É importante que as gestantes, as mulheres e os familiares saibam que se eles passarem por qualquer tipo de situação constrangedora ou desrespeitosa nos serviços de saúde, podem e devem denunciar. São essas denúncias que nos permitem punir os responsáveis.

O governo tem o projeto de descentralizar o atendimento aos soropositivos, levando-o para a atenção básica (AB). Com essa denúncia no Hospital Municipal do Campo Limpo, o que os soropositivos podem esperar da AB?

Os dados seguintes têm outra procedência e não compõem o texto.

(* ===== verification/HObject.v ===== *)
(** * Object names and their order: src/src/common/hobject.{h,cc} and
      src/src/common/reverse.c

    [hobject_t] names an object: pool, namespace, locator key, name, snapshot and
    the 32-bit hash of the locator.  Objects are ordered by the bit-reversed hash
    first, so that a placement group is a contiguous range of objects whatever
    [pg_num] is.  Strings are lists of byte values. *)

From S2P Require Import Prelude CrushHash PgTypes PgSplit.

(** ** Three-way comparison *)

Class Compare (A : Type) : Type := compare : A -> A -> comparison.

(** What the C++ operators [<], [==] and [>] promise of a totally ordered type. *)
Class CompareLaws (A : Type) `{Compare A} : Prop := {
  compare_eq : forall x y, compare x y = Eq <-> x = y;
  compare_antisym : forall x y, compare y x = CompOpp (compare x y);
  compare_trans : forall x y z, compare x y = Lt -> compare y z = Lt -> compare x z = Lt;
}.

#[export] Instance Z_compare : Compare Z := Z.compare.

#[export] Instance bool_compare : Compare bool := fun a b =>
  match a, b with
  | false, true => Lt
  | true, false => Gt
  | _, _ => Eq
  end.

(** [then_by c d] is [d] unless [c] already decides. *)
Definition then_by (c d : comparison) : comparison :=
  match c with Eq => d | _ => c end.

(** [std::string::compare]: byte by byte, a proper prefix comes first. *)
Fixpoint str_compare (a b : list Z) : comparison :=
  match a, b with
  | [], [] => Eq
  | [], _ => Lt
  | _, [] => Gt
  | x :: a, y :: b => then_by (compare x y) (str_compare a b)
  end.

#[export] Instance string_compare : Compare (list Z) := str_compare.

#[export] Instance prod_compare {A B} `{Compare A} `{Compare B} : Compare (A * B) := fun p q =>
  then_by (compare p.1 q.1) (compare p.2 q.2).

(** ** Bit reversal *)

Definition reverse_bits (v : Z) : Z :=
  if v =? 0 then v
  else
    let v := Z.lor (Z.land (Z.shiftr v 1) 0x55555555) (shl32 (Z.land v 0x55555555) 1) in
    let v := Z.lor (Z.land (Z.shiftr v 2) 0x33333333) (shl32 (Z.land v 0x33333333) 2) in
    let v := Z.lor (Z.land (Z.shiftr v 4) 0x0F0F0F0F) (shl32 (Z.land v 0x0F0F0F0F) 4) in
    let v := Z.lor (Z.land (Z.shiftr v 8) 0x00FF00FF) (shl32 (Z.land v 0x00FF00FF) 8) in
    Z.lor (Z.shiftr v 16) (shl32 v 16).

Definition reverse_nibbles (v : Z) : Z :=
  let v := Z.lor (shl32 (Z.land v 0x0f0f0f0f) 4) (Z.shiftr (Z.land v 0xf0f0f0f0) 4) in
  let v := Z.lor (shl32 (Z.land v 0x00ff00ff) 8) (Z.shiftr (Z.land v 0xff00ff00) 8) in
  Z.lor (shl32 (Z.land v 0x0000ffff) 16) (Z.shiftr (Z.land v 0xffff0000) 16).

(** ** Objects *)

Definition CEPH_NOSNAP : Z := 2 ^ 64 - 2.
Definition POOL_META : Z := -1.
Definition POOL_TEMP_START : Z := -2.
Definition INT64_MIN : Z := - 2 ^ 63.

Record hobject_t : Type := mk_hobject {
  oid : list Z;
  snap : Z;
  hash : Z;
  max : bool;
  nibblewise_key_cache : Z;
  hash_reverse_bits : Z;
  pool : Z;
  nspace : list Z;
  key : list Z;
}.

Definition is_temp_pool (p : Z) : bool := p <=? POOL_TEMP_START.
Definition get_temp_pool (p : Z) : Z := POOL_TEMP_START - p.

Definition get_logical_pool (o : hobject_t) : Z :=
  if is_temp_pool (pool o) then get_temp_pool (pool o) else pool o.

Definition build_hash_cache (o : hobject_t) : hobject_t :=
  mk_hobject (oid o) (snap o) (hash o) (max o) (reverse_nibbles (hash o)) (reverse_bits (hash o))
    (pool o) (nspace o) (key o).

Definition set_hash (o : hobject_t) (value : Z) : hobject_t :=
  build_hash_cache (mk_hobject (oid o) (snap o) value (max o) (nibblewise_key_cache o)
                      (hash_reverse_bits o) (pool o) (nspace o) (key o)).

Definition set_bitwise_key_u32 (o : hobject_t) (value : Z) : hobject_t :=
  let h := reverse_bits value in
  mk_hobject (oid o) (snap o) h (max o) (reverse_nibbles h) value (pool o) (nspace o) (key o).

Definition set_key (o : hobject_t) (k : list Z) : hobject_t :=
  mk_hobject (oid o) (snap o) (hash o) (max o) (nibblewise_key_cache o) (hash_reverse_bits o)
    (pool o) (nspace o) (if decide (k = oid o) then [] else k).

(** The default constructor, the minimum of the order. *)
Definition hobject_min : hobject_t :=
  build_hash_cache (mk_hobject [] 0 0 false 0 0 INT64_MIN [] []).

(** [hobject_t(hobject_t::get_max())]. *)
Definition hobject_max : hobject_t :=
  mk_hobject (oid hobject_min) (snap hobject_min) (hash hobject_min) true
    (nibblewise_key_cache hobject_min) (hash_reverse_bits hobject_min) (pool hobject_min)
    (nspace hobject_min) (key hobject_min).

Definition make_hobject (name k : list Z) (sn h p : Z) (ns : list Z) : hobject_t :=
  build_hash_cache (mk_hobject name sn h false 0 0 p ns (if decide (name = k) then [] else k)).

Definition get_boundary (o : hobject_t) : hobject_t :=
  if max o then o
  else
    let ret := set_hash hobject_min (hash o) in
    mk_hobject (oid ret) (snap ret) (hash ret) (max ret) (nibblewise_key_cache ret)
      (hash_reverse_bits ret) (pool o) (nspace ret) (key ret).

Definition get_effective_key (o : hobject_t) : list Z :=
  match key o with [] => oid o | _ => key o end.

Definition get_bitwise_key (o : hobject_t) : Z :=
  if max o then 0x100000000 else hash_reverse_bits o.

(** Comparison of two values as the pairs of tests [<] and [>] of the source. *)
Definition cmp_step {A} `{Compare A} (x y : A) (rest : Z) : Z :=
  match compare x y with Lt => -1 | Gt => 1 | Eq => rest end.

Definition cmp (l r : hobject_t) : Z :=
  cmp_step (max l) (max r)
  (cmp_step (pool l) (pool r)
  (cmp_step (get_bitwise_key l) (get_bitwise_key r)
  (cmp_step (nspace l) (nspace r)
  (let rest := cmp_step (oid l) (oid r) (cmp_step (snap l) (snap r) 0) in
   if negb (bool_decide (key l = []) && bool_decide (key r = []))
   then cmp_step (get_effective_key l) (get_effective_key r) rest
   else rest)))).

(** [operator<=>], which [std::map] and [operator==] use. *)
Definition spaceship (l r : hobject_t) : comparison :=
  then_by (compare (max l) (max r))
  (then_by (compare (pool l) (pool r))
  (then_by (compare (get_bitwise_key l) (get_bitwise_key r))
  (then_by (compare (nspace l) (nspace r))
  (then_by
     (if negb (bool_decide (key l = []) && bool_decide (key r = []))
      then compare (get_effective_key l) (get_effective_key r) else Eq)
  (then_by (compare (oid l) (oid r)) (compare (snap l) (snap r))))))).

Definition match_hash (to_check bits mtch : Z) : bool :=
  Z.land mtch (low_ones bits) =? Z.land to_check (low_ones bits).

(** ** The objects of a placement group *)

Definition contains (p : pg_t) (bits : Z) (o : hobject_t) : bool :=
  (s64 (m_pool p) =? get_logical_pool o) && match_hash (hash o) bits (m_seed p).

Definition get_hobj_start (p : pg_t) : hobject_t :=
  make_hobject [] [] 0 (m_seed p) (s64 (m_pool p)) [].

Definition get_hobj_end (p : pg_t) (pg_num : Z) : res hobject_t :=
  bits ← get_split_bits p pg_num;
  let rev_start := reverse_bits (m_seed p) in
  let rev_end := Z.lor rev_start (Z.shiftr 0xffffffff bits) + 1 in
  if 0x100000000 <=? rev_end then
    if rev_end =? 0x100000000 then mret hobject_max else Fault
  else mret (make_hobject [] [] CEPH_NOSNAP (reverse_bits (u32 rev_end)) (s64 (m_pool p)) []).

(** ** The order laws *)

#[export] Instance Z_compare_laws : CompareLaws Z.
Proof.
  split; unfold compare, Z_compare.
  - apply Z.compare_eq_iff.
  - apply Z.compare_antisym.
  - intros x y z. rewrite !Z.compare_lt_iff. lia.
Qed.

#[export] Instance bool_compare_laws : CompareLaws bool.
Proof.
  split; unfold compare, bool_compare.
  - by intros [] [].
  - by intros [] [].
  - by intros [] [] [].
Qed.

Lemma then_by_Eq c d : then_by c d = Eq <-> c = Eq /\ d = Eq.
Proof. destruct c; naive_solver. Qed.

Lemma then_by_opp c d : CompOpp (then_by c d) = then_by (CompOpp c) (CompOpp d).
Proof. by destruct c. Qed.

Section lex.
Context {A B C : Type} `{CompareLaws A}.

(** Lexicographic transitivity, for whatever decides after the first component. *)
Lemma then_by_trans (x y z : A) (c d e : comparison) :
  (c = Lt -> d = Lt -> e = Lt) ->
  then_by (compare x y) c = Lt -> then_by (compare y z) d = Lt -> then_by (compare x z) e = Lt.
Proof.
  intros Hcd. destruct (compare x y) eqn:E1; [| | done]; destruct (compare y z) eqn:E2; cbn; try done.
  - apply compare_eq in E1, E2. subst. rewrite (proj2 (compare_eq z z) eq_refl). cbn. auto.
  - apply compare_eq in E1. subst. by rewrite E2.
  - apply compare_eq in E2. subst. by rewrite E1.
  - by rewrite (compare_trans _ _ _ E1 E2).
Qed.
End lex.

#[export] Instance string_compare_laws : CompareLaws (list Z).
Proof.
  split.
  - intros x. induction x as [| a x IH]; intros [| b y]; try done.
    change (then_by (compare a b) (compare x y) = Eq <-> a :: x = b :: y).
    rewrite then_by_Eq, compare_eq, IH. naive_solver.
  - intros x. induction x as [| a x IH]; intros [| b y]; try done.
    change (then_by (compare b a) (compare y x) = CompOpp (then_by (compare a b) (compare x y))).
    by rewrite then_by_opp, IH, compare_antisym.
  - intros x. induction x as [| a x IH]; intros [| b y] [| c z]; try done.
    change (then_by (compare a b) (compare x y) = Lt -> then_by (compare b c) (compare y z) = Lt ->
            then_by (compare a c) (compare x z) = Lt). apply then_by_trans, IH.
Qed.

#[export] Instance prod_compare_laws {A B} `{CompareLaws A} `{CompareLaws B} : CompareLaws (A * B).
Proof.
  split.
  - intros [a b] [c d]. unfold compare, prod_compare. cbn. rewrite then_by_Eq, !compare_eq. naive_solver.
  - intros [a b] [c d]. unfold compare, prod_compare. cbn. by rewrite then_by_opp, <- !compare_antisym.
  - intros [a b] [c d] [e f]. unfold compare at 1 2 3, prod_compare. cbn. apply then_by_trans, compare_trans.
Qed.

(** The tuple of values by which objects are ordered. *)
Definition order_key (o : hobject_t) : bool * (Z * (Z * (list Z * (list Z * (list Z * Z))))) :=
  (max o, (pool o, (get_bitwise_key o, (nspace o, (get_effective_key o, (oid o, snap o)))))).

Definition cmp_sign (c : comparison) : Z := match c with Lt => -1 | Eq => 0 | Gt => 1 end.

Lemma cmp_step_sign {A} `{Compare A} (x y : A) c :
  cmp_step x y (cmp_sign c) = cmp_sign (then_by (compare x y) c).
Proof. unfold cmp_step. by destruct (compare x y). Qed.

Lemma then_by_self c d : then_by c (then_by c d) = then_by c d.
Proof. by destruct c. Qed.

(** Skipping the effective keys when neither object has a locator key is sound:
    both effective keys are then the names, which are compared next. *)
Lemma effective_key_skip l r d :
  then_by (if negb (bool_decide (key l = []) && bool_decide (key r = []))
           then compare (get_effective_key l) (get_effective_key r) else Eq)
    (then_by (compare (oid l) (oid r)) d) =
  then_by (compare (get_effective_key l) (get_effective_key r)) (then_by (compare (oid l) (oid r)) d).
Proof.
  case_bool_decide as Hl; case_bool_decide as Hr; cbn [negb andb]; try done.
  unfold get_effective_key. rewrite Hl, Hr. cbn. by rewrite then_by_self.
Qed.

Lemma spaceship_key l r : spaceship l r = compare (order_key l) (order_key r).
Proof. unfold spaceship. by rewrite effective_key_skip. Qed.

Lemma cmp_spaceship l r : cmp l r = cmp_sign (spaceship l r).
Proof.
  unfold cmp, spaceship.
  assert (cmp_step (snap l) (snap r) 0 = cmp_sign (compare (snap l) (snap r))) as ->
    by (unfold cmp_step; by destruct (compare (snap l) (snap r))).
  cbv zeta. destruct (negb _); rewrite !cmp_step_sign; done.
Qed.

(** ** Bit reversal, bit by bit *)

(** One line of [reverse_bits]. *)
Definition swap_groups (v k m : Z) : Z :=
  Z.lor (Z.land (Z.shiftr v k) m) (shl32 (Z.land v m) k).

Lemma swap_groups_bit v k m i : 0 <= i < 32 -> 0 <= k ->
  Z.testbit (swap_groups v k m) i =
  (Z.testbit v (i + k) && Z.testbit m i) || (Z.testbit v (i - k) && Z.testbit m (i - k)).
Proof.
  intros Hi Hk. unfold swap_groups, shl32, u32.
  rewrite Z.lor_spec, Z.mod_pow2_bits_low, Z.shiftl_spec, !Z.land_spec, Z.shiftr_spec by lia. done.
Qed.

Esse caso chama a atenção para o fato de que o problema não é a atenção básica. Foi algo que aconteceu em um serviço hospitalar. As pessoas podem contar com todo o nosso esforço de educação permanente e de sensibilização. Qualquer denúncia e qualquer reclamação será acolhida e o profissional que fizer isso será fortemente punido. Eu, como secretário, não admito que isso aconteça e não vamos ignorar essa denúncia. Quando nós soubemos dela,  exigimos que a autarquia instalasse a sindicância imediatamente. Então, as pessoas podem esperar de mim um aliado para o combate de qualquer tipo de preconceito e desrespeito aos soropositivos ou qualquer outra pessoa que seja desrespeitada nos serviços de saúde. E, cada vez mais, vamos ter mais mecanismos de denúncia. Se, após a apuração, houver a necessidade de punição, ela será adequada e rigorosa. Que isso sirva de alerta: essa situação é inadmissível na nossa rede.

Pergunta para Eliana Gutierrez:

Com base no relato que a jovem nos deu,  o que os profissionais que trabalham no Programa que tem como função o combate ao HIV/aids e ao preconceito sentiram ao terem conhecimento dessa denúncia?

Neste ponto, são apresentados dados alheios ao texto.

(* ===== verification/OsdMapSpec.v ===== *)
(** * OSDMap: what the mapping guarantees

    The functions of OsdMap.v on a well-formed map never index out of range, and
    their results are described by filters and maps over the raw CRUSH result.
    From that: the up set consists of distinct OSDs that are up, its primary is
    one of them, the acting set is the temporary mapping where there is one, and
    the shortcuts the code takes when a caller asks for less do not change what
    it gets.  The theorems hold for every [PlacementRule] that satisfies the
    laws; the last section instantiates them with CRUSH. *)

From S2P Require Import Prelude CrushHash CrushLn CrushTypes CrushChoose CrushPerm CrushChooseSpec CrushTree CrushMapper.
From S2P Require Import CrushMapSpec CrushFirstn CrushIndep CrushRule.
From S2P Require Import CrushWrapper PgTypes PgSplit OsdMap.

Record osdmap_wf (m : OSDMap) : Prop := {
  ow_max : 0 <= max_osd m < CRUSH_ITEM_NONE;
  ow_state : zlen (osd_state m) = max_osd m;
  ow_weight : zlen (osd_weight m) = max_osd m;
  ow_affinity : forall a, osd_primary_affinity m = Some a -> zlen a = max_osd m;
}.

(** ** The predicates behind the queries *)

Definition flag_set (m : OSDMap) (osd flag : Z) : bool :=
  match osd_state m !! Z.to_nat osd with
  | Some st => negb (Z.land st flag =? 0)
  | None => false
  end.

Definition exists_b (m : OSDMap) (osd : Z) : bool :=
  (0 <=? osd) && (osd <? max_osd m) && flag_set m osd CEPH_OSD_EXISTS.

Definition up_b (m : OSDMap) (osd : Z) : bool :=
  exists_b m osd && flag_set m osd CEPH_OSD_UP.

(** [osd] with the OSDs that fail [P] replaced by a hole. *)
Definition mask (P : Z -> bool) (osd : Z) : Z := if P osd then osd else CRUSH_ITEM_NONE.

Section queries.
Context (m : OSDMap) (Hm : osdmap_wf m).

É um relato muito forte e muito impactante. Nós temos de acompanhar e aguardar a apuração, que é institucional. Independentemente de qualquer coisa que venha ser apurada, a gente tem de reconhecer que o parto dela foi motivo de sofrimento. Nós sabemos que o momento do parto é  especial na vida de qualquer pessoa e pelo relato dela podemos identificar que ela passou por um sofrimento muito grande. Esperamos que as próximas gestações dela sejam experiências melhores. Então, independentemente de qualquer apuração, expressamos nossa profunda empatia por essa jovem.